Dis, Asteria, quand est-ce que tout a commencé à sombrer ainsi ? Diane n’est pas sûre de savoir, pas sûre de vouloir savoir.
Pas sûre de vouloir se rappeler.
C’est que la dernière fois qu’elle a posé les pieds ici, c’était une régicide sur le trône, elle devait ronger sa haine pour ne pas risquer la vie de ceux qu’elle aimait et elle pleurait chaque soir en ce demandant ce qu’elle avait fait de mal pour faire tomber tout ce malheur sur sa famille.
Diane pourtant est restée debout. Elle a fui, a survécu, à tenter de se battre. Elle a subi sa vie et son devoir envers son nom, tout ça pour rien. Parce qu’à la fin de ce chapitre, elle découvre que la personne qui avait hérité de toute la haine qu’elle vouait à feu Antigone Bathory n’était autre que son propre frère.
Elle ne sait plus, maintenant, vers qui diriger toute cette accumulation, cette petite étincelle qui s’était embrasée au fil des jours passés loin de la maison.
Dis, Asteria, toi en qui elle portait toute la confiance du monde, pourquoi est-ce que tu la trahis aussi ?
Elle ne sait pas ce qu’il s’est passé durant ces temps passés loin de Malronce. Elle n’oserait pas juger les choix d’autrui, parce qu’elle était en exil et que toi, tu étais au front. Mais elle n’y arrive pas, et se haît de ne pas y arriver.
Elle se souvient de cette joie quand vos routes se sont croisées à nouveau, de son cœur serré de ne pouvoir te prendre dans ses bras sur l’instant, de ne pouvoir t’abreuver de cet amour qu’elle te portait.
Elle ne sait pas où est morte cette joie maintenant.
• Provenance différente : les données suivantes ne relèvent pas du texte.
(** * anchorpy: the event parser of [anchorpy/program/event.py]

    A shallow embedding of [ExecutionContext], [LogScanner] and
    [EventParser], and the properties of the log scan stated over it.

    Python values are modelled as follows.
    - [str] is [string]; a log line is one [string].
    - An exception is a value of [exn]; a function that may raise returns
      a [result].
    - Calls that leave the parser (the scanner handing out a line, the
      base64 decoder, the coder, the callback) and the two stack mutations
      are recorded, in program order, in a trace of [obs]. *)

From Stdlib Require Import String Ascii List Bool Arith Lia.
From Stdlib Require Import Strings.Byte.
Import ListNotations.

Local Open Scope string_scope.
Local Open Scope list_scope.

(** ** Python string primitives *)

Module Str.

(** [s.startswith(p)] *)
Fixpoint startswith (s p : string) {struct p} : bool :=
  match p, s with
  | EmptyString, _ => true
  | String a p', String b s' => Ascii.eqb a b && startswith s' p'
  | String _ _, EmptyString => false
  end.

(** [sub in s] *)
Fixpoint contains (sub s : string) : bool :=
  startswith s sub
  || match s with
     | EmptyString => false
     | String _ s' => contains sub s'
     end.

(** [s[n:]] *)
Fixpoint slice_from (n : nat) (s : string) : string :=
  match n, s with
  | O, _ => s
  | S n', String _ s' => slice_from n' s'
  | S _, EmptyString => EmptyString
  end.

(** [s.split(sep)] for a non-empty [sep]: the text is cut at each
    occurrence of [sep], found left to right without overlap.  [skip]
    counts the characters of a separator just matched that are still to
    be passed over.  The head of the result is the piece being built. *)
Fixpoint split_go (sep : string) (skip : nat) (s : string) : list string :=
  match s with
  | EmptyString => [EmptyString]
  | String c s' =>
      match skip with
      | S k => split_go sep k s'
      | O =>
          if startswith s sep
          then EmptyString :: split_go sep (String.length sep - 1) s'
          else match split_go sep O s' with
               | piece :: pieces => String c piece :: pieces
               | [] => [String c EmptyString]
               end
      end
  end.

Definition split (s sep : string) : list string := split_go sep O s.

End Str.

(** ** Exceptions and results *)

Inductive exn : Set :=
| ValueError
| IndexError
| AttributeError
| BinasciiError.

Inductive result (A : Type) : Type :=
| Ok (a : A)
| Raise (e : exn).
Arguments Ok {A} a.
Arguments Raise {A} e.

Definition rbind {A B : Type} (r : result A) (f : A -> result B) : result B :=
  match r with
  | Ok a => f a
  | Raise e => Raise e
  end.

(** [l[i]] for a non-negative literal index. *)
Definition getitem {A : Type} (l : list A) (i : nat) : result A :=
  match nth_error l i with
  | Some a => Ok a
  | None => Raise IndexError
  end.

Definition bytes : Set := list byte.

(** ** Observations *)

Section Observations.

Variable Event : Type.

Inductive obs : Type :=
| ToNext (line : option string)   (* [LogScanner.to_next] returned [line] *)
| B64decode (s : string)          (* [b64decode(s)] was called *)
| EventsParse (b : bytes)         (* [coder.events.parse(b)] was called *)
| Callback (e : Event)            (* [callback(e)] was called *)
| Push (p : string)               (* [execution.push(p)] *)
| Pop.                            (* [execution.pop()] removed an entry *)

(** A computation: what it did, then how it ended. *)
Definition M (A : Type) : Type := (list obs * result A)%type.

Definition ret {A : Type} (a : A) : M A := ([], Ok a).

Definition raise {A : Type} (e : exn) : M A := ([], Raise e).

Definition lift {A : Type} (r : result A) : M A := ([], r).

Definition tell (o : obs) : M unit := ([o], Ok tt).

Definition bind {A B : Type} (m : M A) (f : A -> M B) : M B :=
  match m with
  | (t, Ok a) => let (t', r) := f a in (t ++ t', r)
  | (t, Raise e) => (t, Raise e)
  end.

(** [m], after the observations [os]. *)
Definition prefixed {A : Type} (os : list obs) (m : M A) : M A :=
  (os ++ fst m, snd m).

Fixpoint callbacks (t : list obs) : list Event :=
  match t with
  | [] => []
  | Callback e :: t' => e :: callbacks t'
  | _ :: t' => callbacks t'
  end.

Fixpoint parse_calls (t : list obs) : list bytes :=
  match t with
  | [] => []
  | EventsParse b :: t' => b :: parse_calls t'
  | _ :: t' => parse_calls t'
  end.

Fixpoint reads (t : list obs) : list (option string) :=
  match t with
  | [] => []
  | ToNext l :: t' => l :: reads t'
  | _ :: t' => reads t'
  end.

Fixpoint pushes (t : list obs) : nat :=
  match t with
  | [] => 0
  | Push _ :: t' => S (pushes t')
  | _ :: t' => pushes t'
  end.

Fixpoint pops (t : list obs) : nat :=
  match t with
  | [] => 0
  | Pop :: t' => S (pops t')
  | _ :: t' => pops t'
  end.

End Observations.

Arguments ToNext {Event} line.
Arguments B64decode {Event} s.
Arguments EventsParse {Event} b.
Arguments Callback {Event} e.
Arguments Push {Event} p.
Arguments Pop {Event}.
Arguments ret {Event A} a.
Arguments raise {Event A} e.
Arguments lift {Event A} r.
Arguments tell {Event} o.
Arguments bind {Event A B} m f.
Arguments prefixed {Event A} os m.
Arguments callbacks {Event} t.
Arguments parse_calls {Event} t.
Arguments reads {Event} t.
Arguments pushes {Event} t.
Arguments pops {Event} t.

Declare Scope py_scope.
Delimit Scope py_scope with py.

Notation "x <- m ;; k" := (bind m (fun x => k))
  (at level 61, m at next level, right associativity) : py_scope.
Notation "m ;; k" := (bind m (fun _ => k))
  (at level 61, right associativity) : py_scope.
Notation "x <~ r ;; k" := (rbind r (fun x => k))
  (at level 61, r at next level, right associativity) : py_scope.

Local Open Scope py_scope.

(** ** The program *)

(** [LOG_START_INDEX = len("Program log: ")] *)
Definition LOG_START_INDEX : nat := String.length "Program log: ".

(** *** [class ExecutionContext] *)

Record ExecutionContext : Set := { stack : list string }.

(** [ExecutionContext.__init__].  [parse_logs] passes whatever
    [to_next] returned, a line or [None]; [None] has no [split].  An
    [IndexError] of the body is turned into a [ValueError]. *)
Definition ExecutionContext_init (log : option string) : result ExecutionContext :=
  match log with
  | None => Raise AttributeError
  | Some log =>
      match (after <~ getitem (Str.split log "Program ") 1 ;;
             getitem (Str.split after " invoke [") 0) with
      | Ok program => Ok {| stack := [program] |}
      | Raise IndexError => Raise ValueError
      | Raise e => Raise e
      end
  end.

(** [ExecutionContext.program]: [self.stack[-1]] *)
Definition program (execution : ExecutionContext) : result string :=
  match rev (stack execution) with
  | top :: _ => Ok top
  | [] => Raise IndexError
  end.

(** ** An instance of the collaborators

    The decoder and the coder are parameters of the parser.  The concrete
    runs below use this instance: a model of [base64.b64decode] on a
    [str], with the default [validate=False], and a coder that recognises
    the payloads starting with the byte [01]. *)

Module Demo.

Definition sextet (c : ascii) : option nat :=
  let n := nat_of_ascii c in
  if ((65 <=? n) && (n <=? 90))%nat then Some (n - 65)
  else if ((97 <=? n) && (n <=? 122))%nat then Some (n - 71)
  else if ((48 <=? n) && (n <=? 57))%nat then Some (n + 4)
  else if (n =? 43)%nat then Some 62
  else if (n =? 47)%nat then Some 63
  else None.

Definition octet (n : nat) : byte :=
  match Byte.of_nat (n mod 256) with
  | Some b => b
  | None => x00
  end.

Definition is_pad (c : ascii) : bool := Ascii.eqb c "=".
Sûrement s’est-elle consumée elle aussi.
On lui a rendu ses appartements. Comme gelé dans le temps en attendant son retour, rien n’avait bougé. Presque trop précautionneuse, elle vient toucher les draps du lit, laisser glisser ses doigts sur les soies de ses vêtements.
C’est qu’elle a peur de tout perdre à nouveau, peur que ça ne soit qu’un rêve.
Puis elle croise son regard dans le miroir de la coiffeuse. Si elle avait tant voulu revenir, alors pourquoi était-ce la rage et la déception qui marquait son visage ?
Le sais-tu, Asteria ?
Elle se rapproche de cette image, de cette illusion, les mains posées sur le bois de la coiffeuse comme pour soutenir le choc. Si elle l’avait rêvé, elle s’était perdue dans les limbes des cauchemars. Parce que son monde s’effrite, parce que les morts reviennent à la vie, parce que les amis blessent, parce qu’elle souffre pour le plaisir de rendre l’histoire dramatique.
Elle fixe cette image, cette illusion. Et elle déteste ce qu’elle voit dans ce miroir.
Elle veut changer l’image, la faire disparaître. Elle n’est pas une réflexion, juste un mensonge. Elle veut s’en défaire, s’en différentier.
Alors, d’un mouvement maîtrisé, elle attrape le poignard à sa cuisse, et au sol tombe la longue chevelure blonde qu’elle avait toujours porté.
Ce reflet n’est dorénavant plus le sien, pas vrai ?
Elle n’entend pas les pas à sa porte.